A trama acompanha Robert J. Oppenheimer desde sua ascensão como acadêmico até sua liderança no Projeto Manhattan, culminando na criação da bomba atômica em Los Alamos. A estrutura não linear intercala os desafios científicos e estratégicos do físico com sua posterior derrocada política e moral, tornando o filme um estudo multifacetado sobre poder e responsabilidade. Os diálogos afiados e a montagem engenhosa conduzem o espectador por uma espiral de eventos que ora exaltam a genialidade do protagonista, ora expõem sua vulnerabilidade diante de forças que escapam ao seu controle.

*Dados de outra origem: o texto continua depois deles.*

(* ===== verification/FvImage.v ===== *)
(** * Firmware volumes in files

    [GetFvUsedSize] and [CoreProcessFvImageFile] of
    [src/MdeModulePkg/Core/Dxe/Dispatcher/Dispatcher.c]: the firmware volumes that
    are sections of a file are moved to an address with the alignment that their
    header asks for, and get a firmware volume block protocol.

    Memory is a function from addresses to bytes.  The state also has the pool
    buffers and aligned pages that are allocated and the volumes with a protocol,
    each with its contents at that time; a pool buffer is an address with a size.
    The firmware volume protocol, the security protocol and the allocators are
    functions of the class [FvImageEnvironment].  A write behind the end of a buffer
    is a stop.  [EFI_STATUS] has no warnings, so that the test for EFI_SUCCESS after
    the security check is [EFI_ERROR] here. *)
From Stdlib Require Import ZArith Lia.
From stdpp Require Import base option list.
From S2P Require Import Prelude StateMonad Depex Gcd MemoryBin.

(** ** Headers *)

Definition EFI_FVB2_ERASE_POLARITY : Z := 0x800.
Definition EFI_FVB2_ALIGNMENT : Z := 0x1F0000.
Definition EFI_FVB2_WEAK_ALIGNMENT : Z := 0x80000000.
Definition EFI_FV_EXT_TYPE_USED_SIZE_TYPE : Z := 0x03.

(** Offsets in EFI_FIRMWARE_VOLUME_HEADER, EFI_FIRMWARE_VOLUME_EXT_HEADER and
    EFI_FIRMWARE_VOLUME_EXT_ENTRY(_USED_SIZE_TYPE). *)
Definition OFFSET_Attributes : Z := 44.
Definition OFFSET_ExtHeaderOffset : Z := 52.
Definition OFFSET_ExtHeaderSize : Z := 16.
Definition sizeof_EXT_HEADER : Z := 20.
Definition OFFSET_ExtEntryType : Z := 2.
Definition OFFSET_UsedSize : Z := 4.

Definition ReadUnaligned16 (M : Z -> Z) (a : Z) : Z := M a + 0x100 * M (a + 1).
Definition ReadUnaligned32 (M : Z -> Z) (a : Z) : Z := ReadUnaligned16 M a + 0x10000 * ReadUnaligned16 M (a + 2).

(** The loop over the entries of the extension header: the entry of type USED_SIZE. *)
Fixpoint ExtEntryLoop (fuel : nat) (M : Z -> Z) (End Entry : Z) : Outcome (option Z) :=
  if Entry <? End then
    match fuel with
    | O => OutOfFuel
    | S fuel =>
      if ReadUnaligned16 M (Entry + OFFSET_ExtEntryType) =? EFI_FV_EXT_TYPE_USED_SIZE_TYPE then Done (Some Entry)
      else ExtEntryLoop fuel M End (add64 Entry (ReadUnaligned16 M Entry))
    end
  else Done None.
(* ===== verification/ConnectReach.v ===== *)
(** * Driver connection services: all reachable states

    The connection services keep the handle database in order, whatever drivers do
    with it.  [World] is the environment in which the drivers' functions, the
    override protocols and the notifications use the services of the database and the
    connection services again: here the connection services that the database calls
    are those of Connect.v. *)
From Stdlib Require Import ZArith Lia.
From stdpp Require Import base option gmap list sets fin_maps.
From S2P Require Import Prelude RbTree RbValid RbTheorems Handle HandleSet HandleInv HandleRules HandleInstall HandleOpen.
From S2P Require Import HandleUninstall HandleSafe HandleReach Connect.

(** ** Safety *)

(** Drivers get the database in order and without the lock and leave it so. *)
Class DriversOk (HS : Type) {Ops : HandleSetOps HS} {SetOk : HandleSetOk HS} {Drv : Drivers HS} : Prop := {
  Supported_safe b c p : Safe (Supported b c p);
  Start_safe b c p : Safe (Start b c p);
  Stop_safe b c l : Safe (Stop b c l);
  PlatformGetDriver_safe i c h : Safe (PlatformGetDriver i c h);
  BusGetDriver_safe i h : Safe (BusGetDriver i h);
  GetVersion_safe i : Safe (GetVersion i);
  FileAuthentication_safe f p q : gSecurity2 = Some f -> Safe (f p q) }.
#[export] Hint Resolve Supported_safe Start_safe Stop_safe PlatformGetDriver_safe BusGetDriver_safe GetVersion_safe : handle.

Section Safety.
Context {HS : Type} {Ops : HandleSetOps HS} {SetOk : HandleSetOk HS} {Env : Environment HS} {EnvOk : EnvironmentOk HS}.
Context {Drv : Drivers HS} {DrvOk : DriversOk HS}.

Lemma Safe_stopped {A} : Safe (fun _ : HandleState HS => @Asserted (A * HandleState HS)).
Proof using. by intros High st a st' _ [=]. Qed.
Lemma Safe_lift {A} (m : Outcome A) : Safe (lift (HS:=HS) m).
Proof using. by intros High st a st' Hst [_ ->]%lift_Done. Qed.
#[local] Hint Resolve Safe_stopped Safe_lift : handle.

Lemma ValidateHandle_safe h : Safe (ValidateHandle h).
Proof using EnvOk. unfold ValidateHandle. safe. Qed.
Lemma DriverBindingOf_safe h : Safe (DriverBindingOf h).
Proof using EnvOk. unfold DriverBindingOf. safe. Qed.
#[local] Hint Resolve ValidateHandle_safe DriverBindingOf_safe : handle.

Lemma AddBinding_safe h Sg : Safe (AddBinding h Sg).
Proof using EnvOk. unfold AddBinding. safe. Qed.
#[local] Hint Resolve AddBinding_safe : handle.

Lemma ForHandles_safe Body l : (forall h Sg, Safe (Body h Sg)) -> forall Sg, Safe (ForHandles Body l Sg).
Proof using. intros HB. induction l as [|i l IH]; intros Sg; cbn [ForHandles]; safe. Qed.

Cillian Murphy entrega uma performance de rara intensidade, traduzindo o peso da consciência que oprime Oppenheimer após o impacto de sua invenção no mundo. Seu olhar inquieto e a expressão esgotada refletem um homem consumido por dilemas internos, e a composição de sua atuação mantém o filme ancorado em uma carga emocional autêntica. Ao seu redor, um elenco de apoio afiado potencializa os conflitos: Robert Downey Jr. confere a Lewis Strauss uma astúcia fria e meticulosa, tornando-o um antagonista calculista e inescrutável; Matt Damon, como o general Leslie Groves, contrabalança a idealização científica com pragmatismo militar; Emily Blunt e Florence Pugh, em papéis distintos, expõem facetas contrastantes da vida pessoal do protagonista, pontuando suas fragilidades e contradições.

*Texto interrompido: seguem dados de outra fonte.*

Lemma DriverBindingOf_keeps High st h : Ready High st -> OpensRoom st ->
  exists st', DriverBindingOf h st = Done (BindingOn (offers st) h, st') /\ Ready High st' /\ offers st' = offers st /\ Keeps st st'.
Proof using Q Memory.
  intros HR HRoom. destruct (DriverBindingOf_run High st h HR) as (st' & E & HR' & HO & _). exists st'. split_and!; [done..|].
  assert (HRefl : Keeps st st).
  { exists (fun _ l => l). split; [symmetry; apply Relist_id, HR|]. intros p prot Hp. split; [apply NoneCame_refl|done]. }
  assert (exists r, CoreHandleProtocol h (Some gEfiDriverBindingProtocolGuid) true st = Done (r, st')) as [r EH].
  { unfold DriverBindingOf in E. destruct (CoreHandleProtocol_run High st h gEfiDriverBindingProtocolGuid HR) as ([s o] & st1 & E1 & _).
    rewrite (HM_bind_run _ _ _ _ _ E1) in E. injection E as _ <-. by eexists. }
  pose proof (CoreOpenProtocol_run High st h gEfiDriverBindingProtocolGuid true gDxeCoreImageHandle 0 EFI_OPEN_PROTOCOL_BY_HANDLE_PROTOCOL HR eq_refl) as E1.
  fold (CoreHandleProtocol h (Some gEfiDriverBindingProtocolGuid) true) in E1. rewrite EH in E1. injection E1 as E1. unfold OpenReference in E1.
  destruct (Handles st !! h) as [hd|]; [|by injection E1 as _ ->].
  change (EFI_ERROR (AttributesStatus st h gDxeCoreImageHandle 0 EFI_OPEN_PROTOCOL_BY_HANDLE_PROTOCOL)) with false in E1. cbv iota in E1.
  destruct (provider st hd gEfiDriverBindingProtocolGuid) as [[p prot]|] eqn:Ep; [|by injection E1 as _ ->].
  apply provider_Some in Ep as [_ Hp]. rewrite Prepared_by_handle, Hp in E1. cbv zeta in E1. cbn [from_option id] in E1.
  pose proof (by_handle_keeps (bool_decide (is_Some (AllocatePool (SetLocked true st) []))) gDxeCoreImageHandle 0 (OpenList prot) (HRoom p prot Hp)) as HK.
  destruct (OpenRule _ _ _ _ _) as [s l]. cbn [snd] in HK. injection E1 as _ ->.
  exists (fun q k => if decide (q = p) then l else k). split; [apply WithOpens_Relist; [apply HR|done]|].
  intros q x Hq. destruct (decide (q = p)) as [->|Hne]; [|split; [apply NoneCame_refl|done]]. rewrite Hp in Hq. injection Hq as <-. exact HK.
Qed.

Nolan adota uma abordagem que reforça a dualidade da narrativa: cenas em preto e branco contrastam com a vivacidade cromática dos momentos mais íntimos, acentuando a divisão entre os âmbitos pessoal e público do protagonista. O design de som e a trilha sonora não são meros complementos, mas componentes estruturais da experiência, intensificando a sensação de urgência e imersão. Além disso, a decisão de evitar efeitos visuais digitais para representar os testes nucleares dá uma autenticidade brutal ao filme, tornando a experiência mais visceral.

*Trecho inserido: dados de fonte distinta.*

(** * The Kremblin BBB score ([kremblin_model.py]), embedded in Rocq

    The definitions come first.

    - [Py], [PyNum], [PyText]: the fragment of the Python runtime that the
      program relies on: exception classes and [except] matching,
      binary64 floats (Rocq's primitive floats), the conversions between
      [int] and [float], [float.__pow__], the [".6f"] format.
    - [Scorer]: [calculate_bbb_score], block by block.
    - [Pipeline]: [csv.DictReader] / [csv.DictWriter] over a small file
      system, and [process_csv].
    - [Sample], [Formulas], [Tables], [Binary64]: a sample platform, the
      formulas as the spec writes them, and the rows and constants the
      statements use.

    The properties follow: [FloatFacts] and [Rounding] about binary64,
    [ScorerFacts] and [ScorerMore] about the scorer, [RowFacts],
    [LoopFacts] and [RunFacts] about the rows, the loop and a run of
    [process_csv], [PipelineFacts] and [PipelineMore] about the batch,
    [MainFacts] about the [__main__] block.

    What the C library, the interpreter and the terminal decide (the value
    of [pow] on ordinary arguments, the grammar of [float(str)], [repr] of a
    string, which texts stdout takes) is
    gathered in the class [Platform]. *)

From Stdlib Require Import ZArith Bool List String Ascii Floats Lia DecimalString.
Import ListNotations.

Set Warnings "-inexact-float".

Module Py.

(** ** Exceptions *)

Inductive exn_class :=
| BaseException | Exception | KeyboardInterrupt
| ArithmeticError | ZeroDivisionError | OverflowError
| LookupError | KeyError
| TypeError
| ValueError | UnicodeError | UnicodeDecodeError | UnicodeEncodeError
| OSError | FileNotFoundError | PermissionError
| CsvError.

Scheme Equality for exn_class.

(** The direct base class, as in the built-in hierarchy. *)
Definition base (c : exn_class) : option exn_class :=
  match c with
  | BaseException => None
  | Exception | KeyboardInterrupt => Some BaseException
  | ArithmeticError | LookupError | TypeError | ValueError | OSError
  | CsvError => Some Exception
  | ZeroDivisionError | OverflowError => Some ArithmeticError
  | KeyError => Some LookupError
  | UnicodeError => Some ValueError
  | UnicodeDecodeError | UnicodeEncodeError => Some UnicodeError
  | FileNotFoundError | PermissionError => Some OSError
  end.

Fixpoint derives (fuel : nat) (c target : exn_class) : bool :=
  exn_class_beq c target ||
  match fuel, base c with
  | S n, Some b => derives n b target
  | _, _ => false
  end.

(** [issubclass c target]; the hierarchy above is five classes deep. *)
Definition issubclass (c target : exn_class) : bool := derives 5 c target.

Record exn := mkExn { cls : exn_class; msg : string }.

(** Does [except targets:] catch [e]? *)
Definition caught_by (targets : list exn_class) (e : exn) : bool :=
  existsb (issubclass (cls e)) targets.

(** ** Results: a value or a raised exception *)

Inductive result (A : Type) :=
| Ok (a : A)
| Raise (e : exn).
Arguments Ok {A} a.
Arguments Raise {A} e.

Definition bind {A B} (r : result A) (k : A -> result B) : result B :=
  match r with
  | Ok a => k a
  | Raise e => Raise e
  end.

Definition raise {A} (c : exn_class) (m : string) : result A :=
  Raise (mkExn c m).

End Py.

Export Py.

(** ** The platform *)

Class Platform := {
  (** C's [pow(x, y)] for finite [x > 0] and finite [y <> 0]. *)
  libm_pow : float -> float -> float;
  (** [float(s)] for a string [s]; [None] when it raises [ValueError]. *)
  str_to_float : string -> option float;
  (** [repr(s)] for a string [s]. *)
  str_repr : string -> string;
  (** What [print(text)] raises on this stdout once the lines [printed] have
      been written ([UnicodeEncodeError] for a text its encoding lacks,
      [ValueError] or [OSError] on a closed or broken stream); [None] when
      the text is written. *)
  stdout_error : list string -> string -> option exn
}.


Declare Scope py_scope.
Delimit Scope py_scope with py.
Notation "x <- r ;; k" := (bind r (fun x => k))
  (at level 61, r at next level, right associativity) : py_scope.

(** ** Numbers *)

Module PyNum.

Local Open Scope Z_scope.

(** The values an arithmetic expression of the program can take: an
    [int], a [float], or the [complex] that a negative base raised to a
    fractional power yields.  The program never looks inside a complex
    number (its first use is an ordering comparison, which raises), so its
    components are not recorded. *)
Inductive num :=
| NInt (z : Z)
| NFloat (f : float)
| NComplex.

(** The double nearest to an integer, ties to even (infinite when out of
    range). *)
Definition Z2F (z : Z) : float := SF2Prim (binary_normalize prec emax z 0 false).

(** [PyLong_AsDouble]: the implicit conversion of an [int] operand. *)
Definition float_of_int (z : Z) : result float :=
  match binary_normalize prec emax z 0 false with
  | S754_infinity _ => raise OverflowError "int too large to convert to float"
  | sf => Ok (SF2Prim sf)
  end.

(** [int(x)] for a float [x]: truncation towards zero. *)
Definition int_of_float (f : float) : result Z :=
  match Prim2SF f with
  | S754_nan => raise ValueError "cannot convert float NaN to integer"
  | S754_infinity _ => raise OverflowError "cannot convert float infinity to integer"
  | S754_zero _ => Ok 0
  | S754_finite s m e =>
      let a := Z.shiftl (Zpos m) e in
      Ok (if s then - a else a)
  end.

(** [x == floor(x)] for a float [x]. *)
Definition is_integral (f : float) : bool :=
  match Prim2SF f with
  | S754_nan => false
  | S754_infinity _ | S754_zero _ => true
  | S754_finite _ m e => (0 <=? e) || (Z.land (Zpos m) (Z.ones (- e)) =? 0)
  end.

(** [DOUBLE_IS_ODD_INTEGER(x)]: [fmod(fabs(x), 2.0) == 1.0]. *)
Definition is_odd_integer (f : float) : bool :=
  match Prim2SF f with
  | S754_finite _ m e =>
      (e <=? 0) && (Z.land (Zpos m) (Z.ones (- e)) =? 0) && Z.testbit (Zpos m) (- e)
  | _ => false
  end.

Section Pow.
Context {P : Platform}.
Local Open Scope float_scope.
Local Open Scope py_scope.

(** [complex.__pow__] at a negative real base and a fractional real
    exponent: modulus [pow(|v|, w)], argument [pi * w]; [OverflowError]
    when a component is infinite. *)
Definition complex_pow (iv iw : float) : result num :=
  if is_infinity (libm_pow (abs iv) iw)
  then raise OverflowError "complex exponentiation"
  else Ok NComplex.

(** [float_pow] of CPython's [floatobject.c], case by case.  The last case
    hands over to the C library; its range error is taken to be an infinite
    result. *)
Definition float_pow (iv iw : float) : result num :=
  if iw =? 0 then Ok (NFloat 1)
  else if is_nan iv then Ok (NFloat iv)
  else if is_nan iw then Ok (NFloat (if iv =? 1 then 1 else iw))
  else if is_infinity iw then
    let av := abs iv in
    if av =? 1 then Ok (NFloat 1)
    else if Bool.eqb (0 <? iw) (1 <? av) then Ok (NFloat (abs iw))
    else Ok (NFloat 0)
  else if is_infinity iv then
    let odd := is_odd_integer iw in
    if 0 <? iw then Ok (NFloat (if odd then iv else abs iv))
    else Ok (NFloat (if odd then (if iv <? 0 then -0 else 0) else 0))
  else if iv =? 0 then
    if iw <? 0
    then raise ZeroDivisionError "0.0 cannot be raised to a negative power"
    else Ok (NFloat (if is_odd_integer iw then iv else 0))
  else if (iv <? 0) && negb (is_integral iw) then complex_pow iv iw
  else
    let negate_result := (iv <? 0) && is_odd_integer iw in
    let av := if iv <? 0 then - iv else iv in
    if av =? 1 then Ok (NFloat (if negate_result then -1 else 1))
    else
      let ix := libm_pow av iw in
      if is_infinity ix
      then raise OverflowError "(34, 'Numerical result out of range')"
      else Ok (NFloat (if negate_result then - ix else ix)).

End Pow.

(** *** Arithmetic on [num]

    An [int] meeting a [float] is converted first; a complex operand
    makes the result complex. *)

Local Open Scope py_scope.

“Oppenheimer” vai além do espetáculo técnico e da reconstituição histórica detalhada. O filme propõe um debate atemporal sobre ética e ciência, questionando os limites do conhecimento e as implicações irreversíveis de avanços tecnológicos em larga escala. A explosão da bomba atômica alterou o curso da humanidade, mas seu criador jamais se desvencilhou do fardo que carregava. Nolan traduz essa ambiguidade de forma implacável, transformando o físico não em um herói ou vilão, mas em um homem à mercê de suas próprias escolhas.
Apesar da longa duração, o ritmo sustentado pela montagem e pela força das atuações mantém o espectador imerso. O último ato, centrado no declínio do protagonista e nos bastidores da política que o empurraram para o ostracismo, pode parecer exaustivo para alguns, mas cumpre um papel essencial ao amarrar as consequências de sua trajetória. Em vez de um desfecho convencional, o filme encerra sua jornada com uma reflexão amarga sobre a irreversibilidade de certos atos e o preço da ambição.
“Oppenheimer” se firma como um dos filmes mais marcantes de Christopher Nolan, combinando grandiosidade cinematográfica com um estudo psicológico profundo e inquietante. É uma experiência que exige comprometimento do espectador, mas que, em troca, entrega uma obra robusta, perturbadora e intelectualmente estimulante, digna de permanecer na memória por muitos e muitos anos.